Few people think of SAP when they’re analyzing players for points, rebounds and assists. But SAP’s Chief Marketing Officer Alicia Tillman and Chief Executive Bill McDermott would like to change that. I recently had an hour-long conversation with Tillman about how the company is using an age-old communication tool to support McDermott’s ambition to make SAP a top 10 global brand (it’s currently No. 21 on Interbrand’s ranking of global brands).

The challenge SAP faces is common to other B2B companies which make products that go largely unseen. How do you make the product visible? How do you sell the benefit of a product that many people use, but don’t know it? The answer lies in an ancient and remarkably effective communication tool that is at the heart of SAP’s new marketing strategy. The tool is storytelling.

Since taking the role of CMO of SAP nine months ago, Tillman has committed herself to recreating SAP’s brand narrative. Tillman’s first step to reinventing the way SAP tells its story was to look back 45 years to the day SAP was founded. Five former IBM executives had a vision to build the world’s leading enterprise applications company. They did pretty well. Today, SAP has a market cap of $130 billion and 370,000 customers in 180 countries.

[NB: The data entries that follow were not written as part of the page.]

(** A supported cartridge starts.  From memory with anything in it [gb_init]
    succeeds and leaves a sound state: the program at 0x100, the stack at 0xFFFE,
    bank 1 selected, the screen on. *)
Lemma gb_init_sound gb :
  allocated gb -> supported gb ->
  exists gb', gb_init gb = Some (GB_INIT_NO_ERROR, gb') /\ sound gb' /\ rom gb' = rom gb /\ save_ram gb' = save_ram gb /\
    PC gb' = 0x100 /\ SP gb' = 0xFFFE /\ selected_rom_bank gb' = 1 /\ gb_ime gb' = 1 /\ lcd_on gb' = true.
Proof.
  intros Hal [Hsum (t & m & r & Et & Ht & Em & Hm & Er & H3) (n1 & En1 & Hn1) (n2 & En2 & Hn2)].
  destruct Hal as [Hrom ? ? ? ? ? ? ? ? ? ? ?].
  destruct (bytes_rd _ _ 0x14D Hrom) as (c & Ec & _); [lia|]. destruct (bytes_rd _ _ 0x148 Hrom) as (? & E1 & B1); [lia|].
  destruct (bytes_rd _ _ 0x149 Hrom) as (? & E2 & B2); [lia|]. rewrite E1 in En1. injection En1 as ->. rewrite E2 in En2. injection En2 as ->.
  unfold gb_init. cbn zeta. set (g := set_display_WY 0 _). rewrite (header_sum_rom gb g) by done. rewrite Hsum, Ec.
  change (gb_rom_read g ROM_HEADER_CHECKSUM_LOC) with (rd (rom gb) 0x14D). rewrite Ec. cbn [mbind option_bind].
  rewrite Z.eqb_refl. cbn [negb]. change (gb_rom_read g 0x0147) with (rd (rom gb) 0x147). rewrite Et. cbn [mbind option_bind].
  destruct (Z.ltb_spec 31 t); [lia|]. rewrite Em. cbn [mbind option_bind]. change (mbc (set_mbc m g)) with m.
  destruct (Z.eqb_spec m 255); [done|]. rewrite Er. cbn [mbind option_bind].
  change (gb_rom_read (set_cart_ram r (set_mbc m g)) 0x0148) with (rd (rom gb) 0x148). rewrite E1. cbn [mbind option_bind].
  unfold is_byte in B1, B2.
  assert (exists b, rd rom_banks_table n1 = Some b /\ 2 <= b <= 32) as (b1 & -> & Hb1).
  { assert (n1 = 0 \/ n1 = 1 \/ n1 = 2 \/ n1 = 3 \/ n1 = 4) as [->|[->|[->|[->| ->]]]] by lia; eexists; (split; [done|lia]). }
  cbn [mbind option_bind].
  change (gb_rom_read (set_num_rom_banks b1 (set_cart_ram r (set_mbc m g))) 0x0149) with (rd (rom gb) 0x149). rewrite E2. cbn [mbind option_bind].
  assert (exists b, rd ram_banks_table n2 = Some b /\ 0 <= b <= 16) as (b2 & -> & Hb2).
  { assert (n2 = 0 \/ n2 = 1 \/ n2 = 2 \/ n2 = 3 \/ n2 = 4 \/ n2 = 5) as [->|[->|[->|[->|[->| ->]]]]] by lia; eexists; (split; [done|lia]). }
  cbn [mbind option_bind]. set (g' := set_num_ram_banks b2 _).
  destruct (gb_reset_sound g') as (gb' & -> & Hs & Hrest); try done; [by apply byte_const..|]. by exists gb'.
Qed.

(** ** Errors of the header *)

(** The checksum is compared before anything else; a type outside the table is
    refused; a type in the table that is -1 is refused after it was stored. *)
Lemma gb_init_refuses gb x c t :
  header_sum 25 0x0134 0 gb = Some x -> rd (rom gb) 0x014D = Some c -> rd (rom gb) 0x0147 = Some t ->
  (x <> c -> exists gb', gb_init gb = Some (GB_INIT_INVALID_CHECKSUM, gb') /\ cart gb' = cart gb) /\
  (x = c -> 31 < t -> exists gb', gb_init gb = Some (GB_INIT_CARTRIDGE_UNSUPPORTED, gb') /\ cart gb' = cart gb) /\
  (x = c -> t <= 31 -> rd cart_mbc t = Some 255 ->
    exists gb', gb_init gb = Some (GB_INIT_CARTRIDGE_UNSUPPORTED, gb') /\ cart gb' = cart (set_mbc 255 gb)).
Proof.
  intros Hx Hc Ht. unfold gb_init. cbn zeta. set (g := set_display_WY 0 _). rewrite (header_sum_rom gb g) by done. rewrite Hx.
  change (gb_rom_read g ROM_HEADER_CHECKSUM_LOC) with (rd (rom gb) 0x14D). rewrite Hc. cbn [mbind option_bind].
  change (gb_rom_read g 0x0147) with (rd (rom gb) 0x147). rewrite Ht. cbn [mbind option_bind]. split_and!.
  - intros Hne. destruct (Z.eqb_spec x c); [done|]. by exists g.
  - intros -> Hlt. rewrite Z.eqb_refl. cbn [negb]. destruct (Z.ltb_spec 31 t); [|lia]. by exists g.
  - intros -> Hle Hm. rewrite Z.eqb_refl. cbn [negb]. destruct (Z.ltb_spec 31 t); [lia|]. rewrite Hm. by exists (set_mbc 255 g).
Qed.

(** The codes of the bank counts are not checked: the tables are read outside
    their bounds. *)
Lemma gb_init_outside gb t m r n :
  header_sum 25 0x0134 0 gb = rd (rom gb) 0x014D -> is_Some (rd (rom gb) 0x014D) ->
  rd (rom gb) 0x0147 = Some t -> t <= 31 -> rd cart_mbc t = Some m -> m <> 255 -> rd cart_ram_table t = Some r ->
  rd (rom gb) 0x0148 = Some n -> 96 <= n -> gb_init gb = None.
Proof.
  intros Hs [c Hc] Ht Hle Hm Hne Hr Hn H96. unfold gb_init. cbn zeta. set (g := set_display_WY 0 _).
  rewrite (header_sum_rom gb g) by done. rewrite Hs, Hc.
  change (gb_rom_read g ROM_HEADER_CHECKSUM_LOC) with (rd (rom gb) 0x14D). rewrite Hc. cbn [mbind option_bind].
  rewrite Z.eqb_refl. cbn [negb]. change (gb_rom_read g 0x0147) with (rd (rom gb) 0x147). rewrite Ht. cbn [mbind option_bind].
  destruct (Z.ltb_spec 31 t); [lia|]. rewrite Hm. cbn [mbind option_bind]. change (mbc (set_mbc m g)) with m.
  destruct (Z.eqb_spec m 255); [done|]. rewrite Hr. cbn [mbind option_bind].
  change (gb_rom_read (set_cart_ram r (set_mbc m g)) 0x0148) with (rd (rom gb) 0x148). rewrite Hn. cbn [mbind option_bind].
  by rewrite (rd_None rom_banks_table n) by (cbn; lia).
Qed.

(** ** The clock *)

Record tm := Tm { tm_sec : Z; tm_min : Z; tm_hour : Z; tm_yday : Z }.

In her research, Tillman re-discovered the company’s roots. “We were founded with a purpose to help the world run better and improve people’s lives, and to do that with technology,” Tillman says. Instead of focusing on messages that touted “efficiencies and optimization” as SAP had done in the past, Tillman decided to tell those stories of how SAP supports businesses, the economy, the environment and drives societal change. “I started to build a narrative for SAP that is entirely reflective of our purpose,” Tillman told me.

Last month, SAP launched a global marketing campaign. The “Best Run” campaign includes print ads, digital assets, social media experiences and television commercials starring actor Clive Owen. SAP’s storytelling-based campaign provides a valuable lesson for business leaders in any industry. The lesson: Your customers don’t care about your technology; they care about themselves. Show them how your product will improve their lives and you’ll earn their loyalty.

The new SAP stories are presented in the following template: Headline-Problem-Solution. It’s a simple, effective formula for telling customer stories. Here are three examples from the SAP website:

Smarter earthquake safety

In earthquake-prone Japan, a manufacturing company is working to improve seismic monitoring and protect citizens. Smart phones and SAP technology are the key.

Transforming elephant and rhino conservation

Poaching of elephants and rhinos is at an all-time high in South Africa. See how a forward-looking nonprofit partnered with SAP to tackle this complicated problem from all sides.

Saving every last drop

Water scarcity is creating the worst-ever crisis conditions across much of India. A pioneering manufacturer joined forces with SAP to confront this potential national disaster.

The top 10 global brands include household names such as Apple, Google, Amazon, Coca-Cola, and Mercedes. These are companies that consumers see, touch, drive and taste. If your brand’s product is hidden from a customer’s day-to-day experience, you need to get creative. Take a page from SAP’s marketing playbook to make your brand’s promise come alive.